In the MISO soup


Robin Hanson declares that thanks to Big Data, we will soon discover the SUPER FACTORS that drive all of human differences:
In a factor analysis, one takes a large high-dimensional dataset and finds a low dimensional set of variables that can explain as much as possible of the total variation in that dataset. A big advantage of factor analysis is that it doesn’t require much theoretical knowledge about the nature of the variables in the data or their relations – factors are mostly determined directly by the data... 
[P]eople vary in far more ways than intelligence, ideology, and personality, and factor analyses have been applied to many of these other human feature categories. For example, there have been factors analyses of jobs, brands, faces, body shape, gait, accent, diet, leisure behavior, friendship networks, physical health, mortality, demography, national cultures, and zip codes. 
[F]actors found in different feature categories are often substantially correlated with one another. This suggests that if we put together a huge super-dataset describing many individual people in as many ways as possible, a factor analysis of this dataset may find important new super-factors that span many of these features domains. Such super-factors would be promising candidates to use in a wide range of social research, and social policy... 
I’d guess that the super-factors found in a super dataset of human details will instead be revolutionary. We will afterward see uncovering them as a seminal milestone in our progress in understanding human variation. A Nobel prize worthy level of seminality, or more. All it will take is lots of tedious work to collect a super dataset, and then do some straightforward number crunching.
Here's an object lesson in the perils of analyzing data without theory to guide you! Yes, it's easy to do a principal component analysis on a multidimensional data set and find some relatively small set of "factors" that "explain" most of the data. If we do what Robin says and throw everything we know about human characteristics into one massive data set and hit the PCA button, the STATA of the future will pop out our "super-factors" in short order.

One of the biggest super-factors will be income.

See, factor analysis doesn't tell you whether the factors cause all the other stuff, or are effects of the other stuff. In the world, there can be effects with multiple causes, and causes with multiple effects. In signals theory (a very different kind of signaling than the kind Robin is used to thinking about!), this might be called Multiple-Input-Single-Output and Single-Input-Multiple Output, or MISO and SIMO.

An example of SIMO would be anxiety disorder. A penchant for severe anxiety is going to affect your working life, your interpersonal life, your hobbies, etc. in statistically predictable ways. One cause, many effects.
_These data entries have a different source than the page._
(** Frames are routed by channel id and isolated: a frame that is not a
    control frame is handed, payload unchanged, to the channel of its id, what
    that channel sends is queued in order behind what is queued (dropping, by
    frame, what does not fit), and no other channel changes; a frame for an
    unknown channel changes no channel and sends nothing. *)
Theorem frame_routing T (d : t Q C) ft ch pl e k w l :
  inv T d w -> denv_ok e -> disconnected d = false -> payload_fits pl -> txq_holds (txq d) l ->
  is_control ft = false -> link_bp d = true \/ zlen l < LINK_HIGH_WATER ->
  exists d' w', dispatch_frame d ft ch pl e k w = Some (d', w') /\
    (forall id, id <> ch -> get id (channels d') = get id (channels d)) /\
    match get ch (channels d) with
    | None => channels d' = channels d /\ txq d' = txq d /\ w_chan w' = w_chan w
    | Some c =>
        exists c' fx', on_frame c ft pl (d_chan e k ch) (mkFx [] (w_chan w)) = Some (c', fx') /\
          get ch (channels d') = Some c' /\
          txq_holds (txq d') (fifo_push_all l (fx_tx fx')) /\ w_chan w' = fx_sys fx'
    end.
Proof.
  intros Hi He Hd Hpl Hq Hctl Hbp. unfold is_control in Hctl.
  repeat (apply orb_false_iff in Hctl as [Hctl ?]).
  unfold dispatch_frame. rewrite Hctl. repeat match goal with E : _ = false |- _ => rewrite E end.
  assert (check_bp_high d e k w = Some (d, w)) as Hchk.
  { unfold check_bp_high. rewrite (txq_holds_used _ _ Hq). destruct Hbp as [-> | Hlt]; [done|].
    rewrite (proj2 (Z.leb_gt _ _)) by done. by rewrite andb_false_r. }
  rewrite Hchk. assert (forall b : bool, (if b then Some (d, w) else Some (d, w)) = Some (d, w)) as ->
    by by intros [].
  cbn [mbind option_bind]. unfold call_channel.
  assert (forall (d1 : t Q C) w1, w_chan (after_channels d1 e w1).2 = w_chan w1) as Haft.
  { intros d1 w1. unfold after_channels, set_link_write_interest. by case_match. }
  destruct (get ch (channels d)) as [c|] eqn:Eg; cbn [mbind option_bind].
  - destruct (chan_ok_step T _ _ ch c (InFrame ft pl) (d_chan e k ch) (mkFx [] (w_chan w))
      (get_Forall _ _ _ _ (i_chans _ _ _ Hi) Eg) (de_chan e He k ch)) as (c' & fx' & _ & E & _).
    { by split. }
    cbn [chan_step] in E. rewrite E. cbn [mbind option_bind].
    destruct (enqueue_all_holds (txq d) l (fx_tx fx') Hq) as (q' & -> & Hq'). cbn [mbind option_bind].
    eexists _, _. split; [reflexivity|]. split.
    + intros id Hne. by apply get_replace_ne.
    + exists c', fx'. split; [done|]. split; [by eapply get_replace_eq|]. split; [done|].
      apply (Haft (set_txq q' _) (mkWorld (w_link w) (fx_sys fx'))).
  - eexists _, _. split; [reflexivity|]. split; [done|]. split; [done|]. split; [done|].
    apply (Haft d w).
Qed.
Definition token_fits (id : Z) (i : input) : Prop :=
  match i with InEvent tok _ _ => T id tok | _ => True end.

(** The parts of the daemon the acts are about: [v_wire] the bytes written to the
    open link, [v_pending] the frames read and not yet dealt with. *)
Record View := mkView {
  v_chans : list (Z * C);
  v_queue : Q;
  v_parser : FrameParser.t;
  v_wire : option (list Z);
  v_pending : list frame;
}.

(** The frames of [fs] that [enqueue] takes, one after the other. *)
Fixpoint taken (q : Q) (fs : list frame) : list frame :=
  match fs with
  | [] => []
  | f :: fs =>
      match txq_enqueue q (build f) with
      | Some q' =>
          if zlen (build f) <=? LINK_TXBUF_SIZE - 1 - txq_used q
          then f :: taken q' fs else taken q' fs
      | None => []
      end
  end.

(** What channel [id] of [m] asks to be queued when called with [i]. *)
Definition asks (m : list (Z * C)) (i : input) (e : Z -> Env) (id : Z) : list frame :=
  match get id m with
  | Some c => match chan_step c i (e id) fx0 with Some (_, fx) => fx_tx fx | None => [] end
  | None => []
  end.

Inductive performs : View -> act -> View -> Prop :=
  | opens m q p pr' q' pe :
      Forall (fun x => ch_quiet x.2) m ->
      txq_enqueue (txq_reset q) (build hello) = Some q' -> pr' = FrameParser.reset p ->
      performs (mkView m q p None pe) Opened (mkView m q' pr' (Some []) [])
  | closes m q p wi :
      performs (mkView m q p wi []) Closed (mkView m (txq_reset q) p None [])
  | writes m q p wr pe w q' r data :
      write_ok w -> txq_drain q w = Some (q', r, data) ->
      performs (mkView m q p (Some wr) pe) (Wrote data) (mkView m q' p (Some (wr ++ data)) pe)
  | receives m q p wr data p' fs :
      bytes_ok data -> FrameParser.feed_frames p data = Some (p', fs) ->
      performs (mkView m q p (Some wr) []) (Received data) (mkView m q p' (Some wr) fs)
  | queues m q p wi pe ft q' :
      is_control ft = true -> txq_enqueue q (build (ft, 0, [])) = Some q' ->
      performs (mkView m q p wi pe) (Control ft (taken q [(ft, 0, [])])) (mkView m q' p wi pe)
  | calls_one m q p wi pe id i e c wc c' fx q' :
      get id m = Some c -> env_ok e -> token_fits id i -> i <> InClose ->
      chan_step c i e (mkFx [] wc) = Some (c', fx) ->
      Forall (fun f => is_control f.1.1 = false) (frames_in id i) ->
      enqueue_all q (fx_tx fx) = Some q' ->
      performs (mkView m q p wi (frames_in id i ++ pe))
        (Called id i e (fx_tx fx) (taken q (fx_tx fx)))
        (mkView (replace id c' m) q' p wi pe)
  | calls_all m q p wi pe i e wc m' wc' :
      (forall id, env_ok (e id)) -> broadcast i = true ->
      for_channels (fun id c fx => chan_step c i (e id) fx) m wc = Some (m', wc') ->
      performs (mkView m q p wi pe) (AllCalled i e (asks m i e)) (mkView m' q p wi pe)
  | skips m q p wi pe f :
      is_control f.1.1 = true \/ get f.1.2 m = None ->
      performs (mkView m q p wi (f :: pe)) (Skipped f) (mkView m q p wi pe).

Inductive acts (x : View) : list act -> View -> Prop :=
  | acts_nil : acts x [] x
  | acts_snoc tr a y z : acts x tr y -> performs y a z -> acts x (tr ++ [a]) z.

Lemma acts_one x a y : performs x a y -> acts x [a] y.
Proof. intros Hp. apply (acts_snoc x [] a x y); [constructor | done]. Qed.

Lemma acts_trans x tr1 y tr2 z : acts x tr1 y -> acts y tr2 z -> acts x (tr1 ++ tr2) z.
Proof.
  intros Hxy. induction 1 as [|tr a y' z _ IH Hp]; [by rewrite app_nil_r|].
  rewrite app_assoc. by econstructor.
Qed.

Lemma acts_cons x a y tr z : performs x a y -> acts y tr z -> acts x (a :: tr) z.
Proof. intros Hp Ha. apply (acts_trans x [a] y tr z); [by apply acts_one | done]. Qed.

(** ** The daemon performs acts *)

Definition view (pe : list frame) (d : t Q C) (w : DWorld) : View :=
  mkView (channels d) (txq d) (parser d) (written (w_link w) <$> link_fd d) pe.

(** From [d], with [pe] to be dealt with and [up] the record of [link_up], to the
    result, with [pe'] left, having received [rs]. *)
Definition goes (up : bool) (pe : list frame) (d : t Q C) (w : DWorld) (pe' : list frame)
  (rs : list (list Z)) (r : option (t Q C * DWorld)) : Prop :=
  forall d' w', r = Some (d', w') ->
    exists tr, acts (view pe d w) tr (view pe' d' w') /\ link_up d' = ups up tr /\ receipts tr = rs.

(** The same when nothing is received or happens that would bring the link up or
    down. *)
Definition stays (pe : list frame) (d : t Q C) (w : DWorld) (pe' : list frame)
  (r : option (t Q C * DWorld)) : Prop :=
  forall d' w', r = Some (d', w') ->
    exists tr, acts (view pe d w) tr (view pe' d' w') /\ link_up d' = link_up d /\
      (forall up, ups up tr = up) /\ receipts tr = [].
(** C9: Whatever a daemon puts on the link is a frame the protocol knows: in every run,
    each frame it queues is either one of its own, [F_HELLO], [F_ACK], [F_PING] or
    [F_PONG] with channel 0 and no payload, or of one of the channels' types with
    the id of a channel it has; its payload fits a frame, and type, id and payload
    are bytes. *)
Theorem frames_well_typed l :
  sound l ->
  exists d w tr, lived l d w /\ record_of l tr d w /\
    Forall (well_typed (map fst (channel_map (l_chans l)))) (queued tr).
Proof.
  intros Hs. destruct (life_recorded l Hs) as (d & w & tr & Hl & Hr).
  exists d, w, tr. split; [done|]. split; [done|].
  apply (acts_typed _ _ _ _ (born_starts l Hs) (proj1 Hr)).
Qed.

(** Frames cut from a beginning of the bytes of frames. *)
Lemma scan_prefix (bs w q : list Z) fs :
  Forall good_frame fs -> bs `prefix_of` w -> w ++ q = concat (map build fs) ->
  (Stream.scan bs).1 `prefix_of` fs /\ (bs = w -> q = [] -> (Stream.scan bs).1 = fs).
Proof.
  intros Hg [r ->] Hw.
  assert (Forall frame_fits fs /\ Forall frame_bytes fs) as [Hf Hb].
  { split; (eapply Forall_impl; [exact Hg|]); by intros f []. }
  pose proof (FrameParser.build_all_bytes_ok _ Hb) as Hok. rewrite <- Hw, <- app_assoc in Hok.
  apply Forall_app in Hok as [Hokb _].
  pose proof (Stream.scan_build_all fs [] Hf) as Hscan. rewrite app_nil_r, <- Hw in Hscan.
  rewrite Stream.scan_nil in Hscan. cbn [fst snd] in Hscan. rewrite app_nil_r in Hscan. split.
  - rewrite <- app_assoc, Stream.scan_app in Hscan by done. destruct (Stream.scan bs) as [fs1 v].
    destruct (Stream.scan (v ++ r ++ q)) as [fs2 v2]. injection Hscan as <- _. by apply prefix_app_r.
  - intros Eb ->. rewrite app_nil_r, <- Eb in Hscan. by rewrite Hscan.
Qed.

Lemma filter_prefix id (l k : list frame) :
  l `prefix_of` k -> filter (for_channel id) l `prefix_of` filter (for_channel id) k.
Proof. intros [r ->]. rewrite filter_app. by apply prefix_app_r. Qed.

(** C8: One end of the link, from outside: every run is a sequence of acts whose
    record accounts for what the run leaves.  Each channel is in the state its own
    calls have brought it to.  While the link is open, the bytes written to it
    followed by those queued are the frames queued since it was opened; of these,
    those of a channel are the frames it sent, in order, less those for which the
    queue had no room; and the frames the channel was handed are those with its id
    among the frames cut from the bytes read since the link was opened.  And the
    record is true to the system: what it has as received is, read by read, what the
    system's reads of the link returned. *)
Theorem daemon_refines_endpoint l :
  sound l ->
  exists d w tr, lived l d w /\ record_of l tr d w /\ receipts tr = life_reads l /\
    (forall id c, get id (channels d) = Some c ->
       exists c0 o, get id (channel_map (l_chans l)) = Some c0 /\
         chan_run c0 fx0 (calls id tr) = Some (c, o)) /\
    forall fd, link_fd d = Some fd ->
      (exists q, txq_holds (txq d) q /\
         written (w_link w) fd ++ q = concat (map build (queued (session tr)))) /\
      forall id, is_Some (get id (channels d)) ->
        filter (for_channel id) (queued (session tr)) `sublist_of` offered id (session tr) /\
        filter (for_channel id) (Stream.scan (received (session tr))).1 = handed id (session tr).
Proof.
  intros Hs. destruct (life_recorded_reads l Hs) as (d & w & tr & Hl & Hr & Hrs).
  pose proof (born_starts l Hs) as Hst. exists d, w, tr. split; [done|]. split; [done|]. split; [done|].
  apply proj1 in Hr. split.
  - intros id c Hc. destruct (acts_channel _ _ _ _ _ _ Hst Hr Hc) as (c0 & c1 & o1 & o & Hc0 & Hr1 & Hr2 & _).
    exists c0, o. split; [exact Hc0|]. by rewrite <- (past_session tr), calls_app, chan_run_app, Hr1.
  - intros fd Hfd. destruct (acts_queue _ _ _ _ Hst Hr) as (q & Hq & Hw).
    destruct (acts_parser _ _ _ _ Hst Hr) as (v & _ & _ & Hp). unfold view in Hw, Hp.
    cbn [v_wire v_queue v_pending] in Hw, Hp. rewrite Hfd in Hw, Hp. destruct Hp as [_ Hp]. rewrite app_nil_r in Hp.
    split; [exists q; split; [done | by apply Hw]|]. intros id [c Hc].
    destruct (acts_accepted _ _ _ _ id Hst Hr) as (<- & Hsub & _). split; [done|].
    rewrite Hp. symmetry. apply (acts_handed _ _ _ _ id Hr).
    intros Hn. apply (acts_known _ _ _ _ id Hr) in Hn. cbn in Hn. congruence.
Qed.
Lemma framer_frame f more :
  klipper_frame f -> decode (mk true) (f ++ more) = Some (Some f, mk true, more).
Proof.
  intros (Hlen & H0 & Hlast). destruct f as [|b rest]; [done|]. injection H0 as Hb.
  rewrite <- app_comm_cons, framer_synced, (app_comm_cons rest more b).
  rewrite (proj2 (bad_len_false b)) by lia.
  replace (b =? MESSAGE_VALUE_SYNC) with false
    by (symmetry; apply Z.eqb_neq; unfold MESSAGE_VALUE_SYNC; lia).
  replace (zlen ((b :: rest) ++ more) <? b) with false by (symmetry; apply Z.ltb_ge; zl).
  rewrite <- Hb in Hlast. rewrite idx_app_l, Hlast by lia. cbn [mbind option_bind].
  rewrite ztake_app, zdrop_app by done. done.
Qed.

(** What the framer can be holding when it asks for more bytes. *)
Lemma framer_idle d src :
  idle d src ->
  src = [] \/
  (d = mk true /\ exists b rest, src = b :: rest /\ 5 <= b <= 64 /\ zlen src < b).
Proof.
  unfold idle, dec. cbn [framer_decoder]. destruct src as [|b rest]; [by left|].
  intros E. right. destruct d as [[]].
  - split; [done|]. exists b, rest. split; [done|]. revert E. rewrite framer_synced.
    assert (forall d, decode d rest <> Some (None, mk true, b :: rest)) as Hno.
    { intros d0 E. destruct (framer_total d0 rest) as (r & d' & src' & E' & Hs & _).
      rewrite E in E'. simplify_eq. apply suffix_length in Hs. cbn in Hs. lia. }
    destruct (b =? MESSAGE_VALUE_SYNC); [by intros ?%Hno|].
    destruct (bad_len b) eqn:Eb; [by intros ?%Hno|]. apply bad_len_false in Eb.
    destruct (zlen (b :: rest) <? b) eqn:El; [by zbool|].
    destruct (idx _ _) as [x|]; [|done]. cbn [mbind option_bind].
    destruct (negb _); [by intros ?%Hno | done].
  - rewrite framer_unsynced in E.
    destruct (framer_total (mk (b =? MESSAGE_VALUE_SYNC)) rest) as (r & d' & src' & E' & Hs & _).
    rewrite E in E'. simplify_eq. apply suffix_length in Hs. cbn in Hs. lia.
Qed.

End FramerStream.

(** ** The framer on a serial line *)

Definition framer_item (kf : nat * list Z) : Prop := bytes_ok kf.2 /\ klipper_frame kf.2.

(** Frames on a serial line, with idle sync bytes before each. *)
Definition serial_line (items : list (nat * list Z)) : list Z :=
  concat (map (fun '(k, f) => replicate k MESSAGE_VALUE_SYNC ++ f) items).

Lemma sync_ok k : bytes_ok (replicate k MESSAGE_VALUE_SYNC).
Proof. apply Forall_replicate. unfold u8, MESSAGE_VALUE_SYNC. lia. Qed.

Lemma serial_line_ok items : Forall framer_item items -> bytes_ok (serial_line items).
Proof.
  induction 1 as [|[k f] items [Hf _] _ IH]; cbn; [constructor|].
  apply Forall_app. split; [|done]. apply Forall_app. split; [apply sync_ok | done].
Qed.

Lemma frames_dec_eq {D Item} `{DecoderLaws D Item} d src d' src' :
  bytes_ok src -> bytes_ok src' -> dec d src = dec d' src' -> frames d src = frames d' src'.
Proof. intros Hb Hb' E. rewrite !frames_unfold by done. by rewrite E. Qed.
(** C33: the dictionary transfer, end to end: whatever else crosses the link between
    its fragments (data, the dictionaries of other channels) and whatever the sizes of
    the reads, the host publishes for the channel exactly the dictionary the exporter
    sent for it. *)
Theorem dictionary_over_link `{MpscLaws} c dict items wire reads w :
  bytes_ok dict -> Forall FramingProofs.payload_item items ->
  filter (for_channel c) (ctrl_payloads items) =
    map PayloadTunnelCodec.payload (queue (SmartExporter.send_dictionary mpsc_new c dict).1) ->
  FramingProofs.payload_wire items [] = Some wire -> concat reads = wire ->
  is_Some (w !! c) ->
  exists received g, framed tt [] reads = Some (received, tt, []) /\
    gather_dictionary (gatherer_new w) (ctrl_payloads received) = Some g /\
    watch_txs g !! c = Some (Some dict) /\ dicts g !! c = None.
Proof.
  intros Hb Hi Hc Hwire Hreads Hw.
  pose proof (send_dictionary_open mpsc_new c dict new_open) as Hsd.
  destruct (SmartExporter.send_dictionary mpsc_new c dict) as [q ok]. destruct Hsd as (_ & _ & Eq).
  cbn [fst] in Hc. rewrite Eq, new_queue, app_nil_l, map_map, map_id in Hc.
  pose proof (FramingProofs.payload_wire_spec items [] Hi) as Hs. rewrite Hwire in Hs.
  destruct Hs as (_ & ws & -> & Hws).
  exists items. destruct (gather_transfer c dict w _ Hb Hw Hc) as (g & ? & ? & ?).
  exists g. split_and!; [|done..].
  by apply (FramingProofs.framed_stream tt ws items reads).
Qed.

(** A transfer that was cut short is not forgotten: the fragments of the next one,
    say of an exporter that was restarted, are appended to those of the first. *)
Lemma gather_stale c stale dict w :
  bytes_ok dict -> is_Some (w !! c) ->
  exists g, gather_dictionary (gatherer_new w)
      (([CTRL_DICT_FRAG; c] ++ stale) :: dict_messages c dict) = Some g /\
    watch_txs g !! c = Some (Some (stale ++ dict)).
Proof.
  intros Hb [o Ho]. cbn [gather_dictionary]. rewrite gather_frag. cbn [mbind option_bind].
  destruct (gather_messages c dict (mkGatherer (<[c := [] ++ stale]> ∅) w) o Hb Ho)
    as (g & E & V).
  exists g. split; [exact E|]. unfold channel_view in V. cbn in V.
  rewrite lookup_insert_eq in V. by injection V.
Qed.

(** ** The virtual MCU *)

Section Proxy.
Context `{MpscLaws} `{VlqLaws}.

Definition identify_request (offset count : Z) : list Z :=
  write_u32 CMD_IDENTIFY ++ write_u32 offset ++ write_u32 count.

Definition identify_response (offset : Z) (chunk : list Z) : list Z :=
  write_u32 0 ++ write_u32 offset ++ write_u32 (zlen chunk) ++ chunk.

Lemma dispatch_identify offset count rest ctx :
  0 <= offset < 2 ^ 32 -> 0 <= count < 2 ^ 8 ->
  dispatch_raw (identify_request offset count ++ rest) ctx =
    Some (None, rest, mkCtx (dictionary ctx) (to_exporter ctx)
      (pending_responses ctx ++
        [identify_response offset (ztake count (zdrop offset (dictionary ctx)))])).
Proof.
  intros Ho Hc. unfold dispatch_raw, identify_request. rewrite <- !app_assoc.
  rewrite !read_write_u16 by (unfold CMD_IDENTIFY; lia).
  rewrite Z.eqb_refl. cbv iota. unfold dispatch. rewrite Z.eqb_refl. cbn [negb].
  rewrite read_write_u32, read_write_u8 by done.
  set (dict := dictionary ctx). pose proof (zlen_nonneg dict).
  assert ((if offset <=? zlen dict then slice dict offset ((offset + count) `min` zlen dict)
    else Some []) = Some (ztake count (zdrop offset dict))) as ->.
  { destruct (offset <=? zlen dict) eqn:E; zbool.
    - rewrite slice_eq by lia. f_equal.
      destruct (Z.le_ge_cases (offset + count) (zlen dict)).
      + f_equal. lia.
      + rewrite !ztake_all; [done | rewrite zlen_zdrop; lia..].
    - rewrite (zdrop_all offset) by lia. unfold ztake. by rewrite take_nil. }
  done.
Qed.

(** Whatever bytes it is handed, the dispatch does not panic. *)
Lemma dispatch_raw_total frame ctx :
  bytes_ok frame -> exists r, dispatch_raw frame ctx = Some r.
Proof.
  intros Hb. unfold dispatch_raw. destruct (read_u16 frame) as [[cmd|e] rest] eqn:E; [|by eexists].
  apply read_u16_rest in E; [|done].
  destruct (cmd =? CMD_IDENTIFY); [|by destruct (send (to_exporter ctx) frame); eexists].
  unfold dispatch. destruct (negb _); [by eexists|].
  destruct (read_u32 rest) as [[offset|e] rest1] eqn:E1; [|by eexists].
  apply read_u32_range in E1 as [Ho Hb1]; [|done].
  destruct (read_u8 rest1) as [[count|e] rest2] eqn:E2; [|by eexists].
  apply read_u8_range in E2; [|done].
  destruct (offset <=? zlen (dictionary ctx)) eqn:El; [|by eexists]. zbool.
  rewrite slice_eq by lia. by eexists.
Qed.

(** The dispatch of the virtual MCU: [identify] is answered with the piece of the
    dictionary asked for, cut at its end, and nothing is forwarded; any other command
    is forwarded unchanged with everything behind it; a command that cannot be read
    changes nothing. *)
Theorem proxy_dispatch frame ctx :
  (forall offset count rest, 0 <= offset < 2 ^ 32 -> 0 <= count < 2 ^ 8 ->
    frame = identify_request offset count ++ rest ->
    dispatch_raw frame ctx = Some (None, rest, mkCtx (dictionary ctx) (to_exporter ctx)
      (pending_responses ctx ++
        [identify_response offset (ztake count (zdrop offset (dictionary ctx)))]))) /\
  (forall cmd rest, read_u16 frame = (inl cmd, rest) -> cmd <> CMD_IDENTIFY ->
    dispatch_raw frame ctx =
      Some (None, [], mkCtx (dictionary ctx) (send (to_exporter ctx) frame).1
        (pending_responses ctx))) /\
  (forall e rest, read_u16 frame = (inr e, rest) ->
    dispatch_raw frame ctx = Some (Some e, frame, ctx)).
Proof.
  split_and!.
  - intros offset count rest Ho Hc ->. by apply dispatch_identify.
  - intros cmd rest E Hcmd. unfold dispatch_raw. rewrite E.
    rewrite (proj2 (Z.eqb_neq cmd CMD_IDENTIFY)) by done.
    by destruct (send (to_exporter ctx) frame).
  - intros e rest E. unfold dispatch_raw. by rewrite E.
Qed.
An example of MISO would be income. Our marvelous market economy allows people to make money using a dizzying myriad of talents, skills, and resources. Some people make money by hitting a ball with a stick and running around a field. Some people make money by making big macro bets in financial markets, getting the first one right by luck, and then taking in billions of dollars in management fees. Some people make money by being friends with the right politician. Some people make money by inventing new kinds of semiconductors. And so on, and so on. One effect, many causes.

Since money can buy a ton of stuff, everyone wants money. And since money can buy a ton of stuff, almost anything valuable can be sold for money. So if income is among the set of characteristics in Robin's ultimate data set, it will undoubtedly emerge as one of the most important factors.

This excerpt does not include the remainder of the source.